(Beginning of Supplied records)

(** C3, amended: when the lowered input line is one of "salir", "exit"
    and "quit", the session ends normally at once: the farewell is
    printed, no request is sent to the model, the rest of the input is not
    read, and the transcript is left as it was, the line is not added to
    it. Upper case spellings of the three phrases are exit phrases too. As
    the first input of a session, an exit phrase ends it with the
    transcript holding the system prompt alone and no request sent. *)
Theorem exit_phrase_ends_session_without_calls catalog user_input rest st :
  lower user_input ∈ exit_phrases →
  (let out := main_loop catalog (user_input :: rest) st in
   out.1 = ok () ∧
   messages out.2 = messages st ∧
   store out.2 = store st ∧
   trace out.2 =
     trace st ++ [EvInput "Usuario: " user_input; EvPrint farewell] ∧
   calls_in (trace out.2) = calls_in (trace st)) ∧
  (∀ s, is_ascii s = true → ascii_lower s ∈ exit_phrases →
        lower s ∈ exit_phrases) ∧
  (∀ env key text j,
     api_key env = Some key →
     files env !! path_join (script_dir env) "product_catalog.json"
       = Some text →
     json_decode text = ok j →
     let out := main env (user_input :: rest) initial_state in
     out.1 = ok () ∧
     messages out.2 = [system_prompt] ∧
     trace out.2 = [EvPrint welcome; EvInput "Usuario: " user_input;
                    EvPrint farewell] ∧
     calls_in (trace out.2) = 0%nat).
Proof using lower_ascii.
  intros Hexit. split_and!.
  - cbv zeta. rewrite main_loop_cons, (bool_decide_eq_true_2 _ Hexit).
    cbn [fst snd messages store trace]. split_and!; try done.
    rewrite calls_in_app. unfold calls_in at 2. simpl. lia.
  - intros s Hs Hin. by rewrite (lower_ascii _ Hs).
  - intros env key text j Hkey Hfile Hdec. cbv zeta.
    rewrite main_cases, Hkey.
    rewrite (load_product_catalog_returns _ _ _ _ Hfile Hdec).
    destruct (alloc_json j ∅) as [catalog0 h0].
    rewrite main_loop_cons, (bool_decide_eq_true_2 _ Hexit).
    cbn [fst snd messages store trace]. done.
Qed.

(** C4, amended: [load_product_catalog] raises [FileNotFoundError] when the
    catalog file is missing and passes on the error of the decoder when the
    text of the file is not JSON; every text that decodes is returned as
    the objects it denotes, whatever their shape: no field of a record is
    looked at, so a record without [price] is loaded like any other. *)
Theorem load_product_catalog_outcomes env h :
  let path := path_join (script_dir env) "product_catalog.json" in
  (files env !! path = None →
     load_product_catalog env h = raise FileNotFoundError) ∧
  (∀ text e, files env !! path = Some text → json_decode text = raise e →
     load_product_catalog env h = raise e) ∧
  (∀ text j, files env !! path = Some text → json_decode text = ok j →
     load_product_catalog env h = ok (alloc_json j h)).
Proof.
  intros path. split_and!.
  - intros Hf. unfold load_product_catalog, open_read. fold path.
    by rewrite Hf.
  - intros text e Hf He. unfold load_product_catalog, open_read, json_loads.
    fold path. rewrite Hf. simpl. by rewrite He.
  - intros text j. apply load_product_catalog_returns.
Qed.

(** ** What decoding builds in the store *)

Lemma alloc_json_arr items h :
  alloc_json (JArr items) h =
    let '(vs, h1) := alloc_items items h in alloc (OList vs) h1.
Proof.
  simpl.
  assert (Hgo : ∀ l h0,
    (fix go (l : list json) (h : heap) : list value * heap :=
       match l with
       | [] => ([], h)
       | x :: r =>
           let '(v, h1) := alloc_json x h in
           let '(vs, h2) := go r h1 in
           (v :: vs, h2)
       end) l h0 = alloc_items l h0).
  { induction l as [|x r IH]; intros h0; [done|]. simpl.
    destruct (alloc_json x h0) as [v h1]. by rewrite IH. }
  by rewrite Hgo.
Qed.

Lemma alloc_json_obj members h :
  alloc_json (JObj members) h =
    let '(d, h1) := alloc_members members ∅ h in alloc (ODict d) h1.
Proof.
  simpl.
  assert (Hgo : ∀ l d0 h0,
    (fix go (l : list (string * json)) (d : gmap string value) (h : heap)
       : gmap string value * heap :=
       match l with
       | [] => (d, h)
       | (k, x) :: r =>
           let '(v, h1) := alloc_json x h in
           go r (<[k := v]> d) h1
       end) l d0 h0 = alloc_members l d0 h0).
  { induction l as [|[k x] r IH]; intros d0 h0; [done|]. simpl.
    destruct (alloc_json x h0) as [v h1]. by rewrite IH. }
  by rewrite Hgo.
Qed.

(** Induction on a JSON tree, through its arrays and objects. *)
Lemma json_tree_ind (P : json → Prop) :
  P JNull → (∀ b, P (JBool b)) → (∀ z, P (JInt z)) → (∀ f, P (JFloat f)) →
  (∀ s, P (JStr s)) →
  (∀ items, Forall P items → P (JArr items)) →
  (∀ members, Forall (λ kv, P kv.2) members → P (JObj members)) →
  ∀ j, P j.
Proof.
  intros HN HB HI HF HS HA HO.
  fix IH 1.
  intros [|b|z|f|s|items|members];
    [apply HN|apply HB|apply HI|apply HF|apply HS|apply HA|apply HO].
  - induction items as [|x r IHr]; constructor; [apply IH|exact IHr].
  - induction members as [|[k x] r IHr]; constructor; [apply IH|exact IHr].
Qed.

Lemma alloc_json_extends j : ∀ h, extends h (alloc_json j h).2.
Proof.
  induction j as [| | | | |items IH|members IH] using json_tree_ind;
    intros h; try apply extends_refl.
  - rewrite alloc_json_arr.
    assert (Hitems : ∀ h0, extends h0 (alloc_items items h0).2).
    { clear h. induction IH as [|x r Hx _ IHr]; intros h0;
        [apply extends_refl|]. simpl.
      specialize (Hx h0). destruct (alloc_json x h0) as [v h1].
      specialize (IHr h1). destruct (alloc_items r h1) as [vs h2].
      by eapply extends_trans. }
    specialize (Hitems h). destruct (alloc_items items h) as [vs h1].
    eapply extends_trans; [exact Hitems|apply extends_alloc].
  - rewrite alloc_json_obj.
    assert (Hmembers : ∀ d0 h0, extends h0 (alloc_members members d0 h0).2).
    { clear h. induction IH as [|[k x] r Hx _ IHr]; intros d0 h0;
        [apply extends_refl|]. simpl.
      specialize (Hx h0). simpl in Hx.
      destruct (alloc_json x h0) as [v h1].
      eapply extends_trans; [exact Hx|apply IHr]. }
    specialize (Hmembers ∅ h).
    destruct (alloc_members members ∅ h) as [d h1].
    eapply extends_trans; [exact Hmembers|apply extends_alloc].
Qed.

(** ** What a turn and a session leave in place *)

Lemma get_product_info_extends h product_name catalog v h' :
  get_product_info h product_name catalog = ok (v, h') → extends h h'.
Proof.
  unfold get_product_info. intros Hg.
  destruct (py_iter h catalog) as [products|]; simpl in Hg; [|done].
  destruct (get_product_info_loop_result _ _ _ _ _ Hg)
    as [[_ ->]|(product & d5 & _ & _ & -> & _)].
  - apply extends_refl.
  - apply extends_alloc.
Qed.

Lemma check_stock_extends h product_name catalog b h' :
  check_stock h product_name catalog = ok (b, h') → extends h h'.
Proof.
  unfold check_stock. intros Hc.
  destruct (get_product_info h product_name catalog) as [[v h1]|] eqn:Hg;
    simpl in Hc; [|done].
  apply get_product_info_extends in Hg.
  destruct (truthy h1 v).
  - destruct (getitem h1 v "stock") as [s|]; simpl in Hc; [|done].
    destruct (py_gt0 s); simpl in Hc; [|done]. by injection Hc as _ <-.
  - by injection Hc as _ <-.
Qed.

Lemma dispatch_extends function_name arguments catalog h r h' :
  dispatch function_name arguments catalog h = ok (r, h') → extends h h'.
Proof.
  unfold dispatch. intros Hd.
  destruct (decide (function_name = "get_product_info")).
  { destruct (dict_get h arguments "product_name" (VStr "")) as [pn|];
      simpl in Hd; [|done].
    destruct (get_product_info h pn catalog) as [[v h1]|] eqn:Hg;
      simpl in Hd; [|done].
    apply get_product_info_extends in Hg.
    destruct (truthy h1 v).
    - destruct (getitem h1 v "name"); simpl in Hd; [|done].
      destruct (getitem h1 v "description"); simpl in Hd; [|done].
      destruct (getitem h1 v "price") as [p|]; simpl in Hd; [|done].
      destruct (format_2f p); simpl in Hd; [|done].
      destruct (getitem h1 v "stock"); simpl in Hd; [|done].
      by injection Hd as _ <-.
    - by injection Hd as _ <-. }
  destruct (decide (function_name = "check_stock")).
  { destruct (dict_get h arguments "product_name" (VStr "")) as [pn|];
      simpl in Hd; [|done].
    destruct (check_stock h pn catalog) as [[b h1]|] eqn:Hc;
      simpl in Hd; [|done].
    apply check_stock_extends in Hc.
    destruct b; by injection Hd as _ <-. }
  injection Hd as _ <-. apply extends_refl.
Qed.

Lemma decode_arguments_extends arguments_json h :
  extends h (decode_arguments arguments_json h).2.
Proof.
  unfold decode_arguments, json_loads.
  destruct (json_decode arguments_json) as [j|]; simpl.
  - pose proof (alloc_json_extends j h) as He.
    by destruct (alloc_json j h).
  - apply extends_alloc.
Qed.

(** What one turn leaves: the store is extended, the transcript and the
    events are appended to, at most two of the new events are requests,
    and no new turn is a system turn. *)
Definition grows (st st' : state) (calls : nat) : Prop :=
  extends (store st) (store st') ∧
  (∃ turns, messages st' = messages st ++ turns ∧
            Forall (λ m, m_role m ≠ System) turns) ∧
  (∃ events, trace st' = trace st ++ events ∧
             (calls_in events ≤ calls)%nat).

Lemma grows_refl st : grows st st 0.
Proof.
  split_and!; [apply extends_refl|exists []|exists []];
    by rewrite app_nil_r.
Qed.

Lemma grows_trans st1 st2 st3 n m :
  grows st1 st2 n → grows st2 st3 m → grows st1 st3 (n + m).
Proof.
  intros (He1 & (t1 & Ht1 & Hs1) & (e1 & Hev1 & Hc1))
         (He2 & (t2 & Ht2 & Hs2) & (e2 & Hev2 & Hc2)).
  split_and!.
  - by eapply extends_trans.
  - exists (t1 ++ t2). rewrite Ht2, Ht1, app_assoc. split; [done|].
    by apply Forall_app.
  - exists (e1 ++ e2). rewrite Hev2, Hev1, app_assoc. split; [done|].
    rewrite calls_in_app. lia.
Qed.

Lemma grows_weaken st st' n m : (n ≤ m)%nat → grows st st' n → grows st st' m.
Proof.
  intros Hle (He & Ht & (e & Hev & Hc)). split_and!; [done..|].
  exists e. split; [done|lia].
Qed.

Lemma loop_body_grows catalog user_input st :
  grows st (loop_body catalog user_input st).2 2.
Proof.
  rewrite loop_body_cases. cbv zeta.
  destruct (client (calls_in (trace st)) _) as [message|e].
  2:{ split_and!; [apply extends_refl|..]; cbn [snd messages store trace].
      - eexists. split; [done|]. by repeat constructor.
      - eexists. split; [done|]. unfold calls_in. simpl. lia. }
  destruct (function_call message) as [fc|].
  2:{ split_and!; [apply extends_refl|..]; cbn [snd messages store trace].
      - eexists. split; [by rewrite <- app_assoc|]. by repeat constructor.
      - eexists. split; [done|]. unfold calls_in. simpl. lia. }
  pose proof (decode_arguments_extends (fc_arguments fc) (store st)) as Hd.
  destruct (decode_arguments (fc_arguments fc) (store st)) as [arguments h1].
  simpl in Hd.
  destruct (dispatch (fc_name fc) arguments catalog h1)
    as [[function_response h2]|e] eqn:Hdisp.
  2:{ split_and!; [done|..]; cbn [snd messages store trace].
      - eexists. split; [done|]. by repeat constructor.
      - eexists. split; [done|]. unfold calls_in. simpl. lia. }
  apply dispatch_extends in Hdisp.
  destruct (client (S _) _) as [second|e];
    (split_and!; [by eapply extends_trans|..]);
    cbn [snd messages store trace].
  - eexists. split; [by rewrite <- !app_assoc|]. by repeat constructor.
  - eexists. split; [done|]. unfold calls_in. simpl. lia.
  - eexists. split; [by rewrite <- !app_assoc|]. by repeat constructor.
  - eexists. split; [done|]. unfold calls_in. simpl. lia.
Qed.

(End of Supplied records)

**Problem to solve:**
The answer must consist of every line in the records above that contains the word "transcript".

**Response to the task:**
    read, and the transcript is left as it was, the line is not added to
    transcript holding the system prompt alone and no request sent. *)
(** What one turn leaves: the store is extended, the transcript and the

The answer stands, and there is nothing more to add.